Soil Moisture–Atmosphere Interaction in a Moist Semigeostrophic Model of Baroclinic Instability

Abstract
Attention is focused on the dynamical coupling between the soil moisture and atmospheric processes, such as in the presence of a growing moist baroclinic wave. A simplified scheme, representing the mass and energy exchanges between the soil and the atmospheric boundary layer, is incorporated into the inviscid semigeostrophic equations for the evolution of a meridionally independent baroclinic disturbance in the moist atmosphere. The model is formulated in terms of coupled, nonlinear, ordinary differential equations, allowing for simple and extensive numerical simulation.

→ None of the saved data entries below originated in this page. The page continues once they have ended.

Definition joblib_dump_refusing (a : list string) (path : string) : option exn :=
  if String.eqb path "artifacts/processed/X_test.pkl"
  then Some (LibraryError "OSError" (Text "No space left on device"))
  else None.

Definition run :=
  DataProcessing.run (list string) (list string) read_csv
    PipelineSample.preprocess_frame PipelineSample.fit_transform
    PipelineSample.split_target PipelineSample.train_test_split
    PipelineSample.joblib_dump.

Definition split_data_refused :=
  DataProcessing.split_data (list string) (list string)
    PipelineSample.split_target PipelineSample.train_test_split
    joblib_dump_refusing.

(** The state after the first three steps of [run]. *)
Definition encoded : DataProcessing.state (list string) (list string) :=
  (DataProcessing.run_steps (list string) (list string)
     (take 3 (DataProcessing.STEPS (list string) (list string) read_csv
                PipelineSample.preprocess_frame PipelineSample.fit_transform
                PipelineSample.split_target PipelineSample.train_test_split
                PipelineSample.joblib_dump))
     PipelineSample.start).2.

End PipelineRuns.

(** ** [src/model_training.py]: training and evaluation *)

Module ModelTraining.

Section Training.

(** joblib, XGBoost and scikit-learn are outside the repository.  [fit]
    changes the classifier in place, so a fit that raises leaves the
    classifier as changed so far.  The scores are only logged: a metric is
    modelled by the exception it raises, if any. *)
Variable artefact : Type.
Variable classifier : Type.
Variable predictions : Type.
Variable XGBClassifier : result classifier.
Variable makedirs : string -> option exn.
Variable joblib_load : string -> result artefact.
Variable fit :
  classifier -> option artefact -> option artefact -> classifier * option exn.
Variable joblib_dump : classifier -> string -> option exn.
Variable score : classifier -> option artefact -> option artefact -> option exn.
Variable predict : classifier -> option artefact -> result predictions.
Variable accuracy_score : option artefact -> predictions -> option exn.
Variable precision_score : option artefact -> predictions -> option exn.
Variable recall_score : option artefact -> predictions -> option exn.
Variable f1_score : option artefact -> predictions -> option exn.

(** The object together with what the run leaves behind: the log and the
    model files written. *)
Record state := {
  input_path : string;
  output_path : string;
  model : classifier;
  X_train : option artefact;
  X_test : option artefact;
  y_train : option artefact;
  y_test : option artefact;
  log : list DataProcessing.log_record;
  files : list (string * classifier)
}.

(** The object that [__init__] leaves when it returns: the paths and the
    fresh classifier are stored, no split is loaded yet, and the start is
    logged. *)
Definition created (m : classifier) (input output : string) : state :=
  {| input_path := input; output_path := output; model := m;
     X_train := None; X_test := None; y_train := None; y_test := None;
     log := [DataProcessing.Info "Model Training initialised."]; files := [] |}.

(** [__init__]: [xgb.XGBClassifier()] and then [os.makedirs] run before
    the start is logged; when one of them raises, the constructor raises
    and no object exists. *)
Definition init (input output : string) : result state :=
  m ← XGBClassifier;
  match makedirs output with
  | Some e => Raise e
  | None => Ok (created m input output)
  end.

Definition M (A : Type) : Type := state -> result A * state.

Definition ret {A} (a : A) : M A := fun s => (Ok a, s).
Definition raise {A} (e : exn) : M A := fun s => (Raise e, s).
Definition bind {A B} (m : M A) (f : A -> M B) : M B :=
  fun s =>
    match m s with
    | (Ok a, s') => f a s'
    | (Raise e, s') => (Raise e, s')
    end.

(** [try: body except Exception as e: handler e]. *)
Definition try_except {A} (body : M A) (handler : exn -> M A) : M A :=
  fun s =>
    match body s with
    | (Ok a, s') => (Ok a, s')
    | (Raise e, s') => handler e s'
    end.

Definition lift {A} (r : result A) : M A := fun s => (r, s).

(** A library call whose value is not kept. *)
Definition call (failure : option exn) : M unit :=
  fun s => match failure with Some e => (Raise e, s) | None => (Ok tt, s) end.

Definition get : M state := fun s => (Ok s, s).

Definition logger (r : DataProcessing.log_record) : M unit :=
  fun s => (Ok tt, {| input_path := input_path s; output_path := output_path s;
                      model := model s;
                      X_train := X_train s; X_test := X_test s;
                      y_train := y_train s; y_test := y_test s;
                      log := log s ++ [r]; files := files s |}).

Definition set_model (m : classifier) : M unit :=
  fun s => (Ok tt, {| input_path := input_path s; output_path := output_path s;
                      model := m;
                      X_train := X_train s; X_test := X_test s;
                      y_train := y_train s; y_test := y_test s;
                      log := log s; files := files s |}).

Definition set_X_train (a : artefact) : M unit :=
  fun s => (Ok tt, {| input_path := input_path s; output_path := output_path s;
                      model := model s;
                      X_train := Some a; X_test := X_test s;
                      y_train := y_train s; y_test := y_test s;
                      log := log s; files := files s |}).

Definition set_X_test (a : artefact) : M unit :=
  fun s => (Ok tt, {| input_path := input_path s; output_path := output_path s;
                      model := model s;
                      X_train := X_train s; X_test := Some a;
                      y_train := y_train s; y_test := y_test s;
                      log := log s; files := files s |}).

Definition set_y_train (a : artefact) : M unit :=
  fun s => (Ok tt, {| input_path := input_path s; output_path := output_path s;
                      model := model s;
                      X_train := X_train s; X_test := X_test s;
                      y_train := Some a; y_test := y_test s;
                      log := log s; files := files s |}).

Definition set_y_test (a : artefact) : M unit :=
  fun s => (Ok tt, {| input_path := input_path s; output_path := output_path s;
                      model := model s;
                      X_train := X_train s; X_test := X_test s;
                      y_train := y_train s; y_test := Some a;
                      log := log s; files := files s |}).

Definition write_file (path : string) (m : classifier) : M unit :=
  fun s => (Ok tt, {| input_path := input_path s; output_path := output_path s;
                      model := model s;
                      X_train := X_train s; X_test := X_test s;
                      y_train := y_train s; y_test := y_test s;
                      log := log s; files := files s ++ [(path, m)] |}).

Notation "x <- m ;; k" := (bind m (fun x => k))
  (at level 100, m at next level, right associativity).
Notation "m ;; k" := (bind m (fun _ => k))
  (at level 100, right associativity).

(** [raise CustomException(message, e)] inside [except Exception as e]. *)
Definition reraise {A} (message : string) (e : exn) : M A :=
  raise (CustomException (Text message) (Some e) None (Some e)).

(** [joblib.load(os.path.join(self.input_path, name))]. *)
Definition load (name : string) : M artefact :=
  s <- get ;;
  lift (joblib_load (input_path s ++ "/" ++ name)).

(** The [try] block of [load_data]. *)
Definition load_data_body : M unit :=
  a <- load "X_train.pkl" ;; set_X_train a ;;
  a <- load "X_test.pkl" ;; set_X_test a ;;
  a <- load "y_train.pkl" ;; set_y_train a ;;
  a <- load "y_test.pkl" ;; set_y_test a ;;
  logger (DataProcessing.Info "Preprocessed data loaded successfully.").

Definition load_data : M unit :=
  try_except load_data_body
    (fun e =>
       logger (DataProcessing.Error "Error while loading data: %s" e) ;;
       reraise "Failed to load data" e).

(** The [try] block of [train_model]. *)
Definition train_model_body : M unit :=
  s <- get ;;
  let '(m, failure) := fit (model s) (X_train s) (y_train s) in
  set_model m ;;
  call failure ;;
  let model_path := output_path s ++ "/" ++ "model.pkl" in
  call (joblib_dump m model_path) ;;
  write_file model_path m ;;
  logger (DataProcessing.Info "Model trained and saved successfully at %s").

Definition train_model : M unit :=
  try_except train_model_body
    (fun e =>
       logger (DataProcessing.Error "Error while training model: %s" e) ;;
       reraise "Failed to train model" e).

(** The [try] block of [eval_model]. *)
Definition eval_model_body : M unit :=
  s <- get ;;
  call (score (model s) (X_train s) (y_train s)) ;;
  logger (DataProcessing.Info "Training model score: %.4f") ;;
  y_pred <- lift (predict (model s) (X_test s)) ;;
  call (accuracy_score (y_test s) y_pred) ;;
  call (precision_score (y_test s) y_pred) ;;
  call (recall_score (y_test s) y_pred) ;;
  call (f1_score (y_test s) y_pred) ;;
  logger (DataProcessing.Info
            "Evaluation Results — Accuracy: %.4f | Precision: %.4f | Recall: %.4f | F1-score: %.4f") ;;
  logger (DataProcessing.Info "Model evaluation completed successfully.").

Definition eval_model : M unit :=
  try_except eval_model_body
    (fun e =>
       logger (DataProcessing.Error "Error while evaluating model: %s" e) ;;
       reraise "Failed to evaluate model" e).

Definition run : M unit :=
  load_data ;;
  train_model ;;
  eval_model ;;
  logger (DataProcessing.Info "Model training and evaluation completed successfully.").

Using such an approach, the question is addressed to what extent and through which mechanisms a heterogeneous soil moisture distribution affects the evolution of the baroclinic waves and in particular the estimate of the potential precipitation. The interaction between land and atmosphere is found to have both a local effect and a large-scale effect. The local effect consists of modifying the vertical lapse rates of dry and equivalent potential temperatures in the troposphere. The large-scale effect is realized through the global dynamics of the baroclinic wave and in particular through the rates of mass and energy advection and the strength of the ageostrophic frontal circulation, which depend strongly themselves on the temperature lapse rates. Both mechanisms are found to be substantially dependent on both the local moisture content of the soil and on the large-scale moisture differences, highlighting their feedback on precipitation.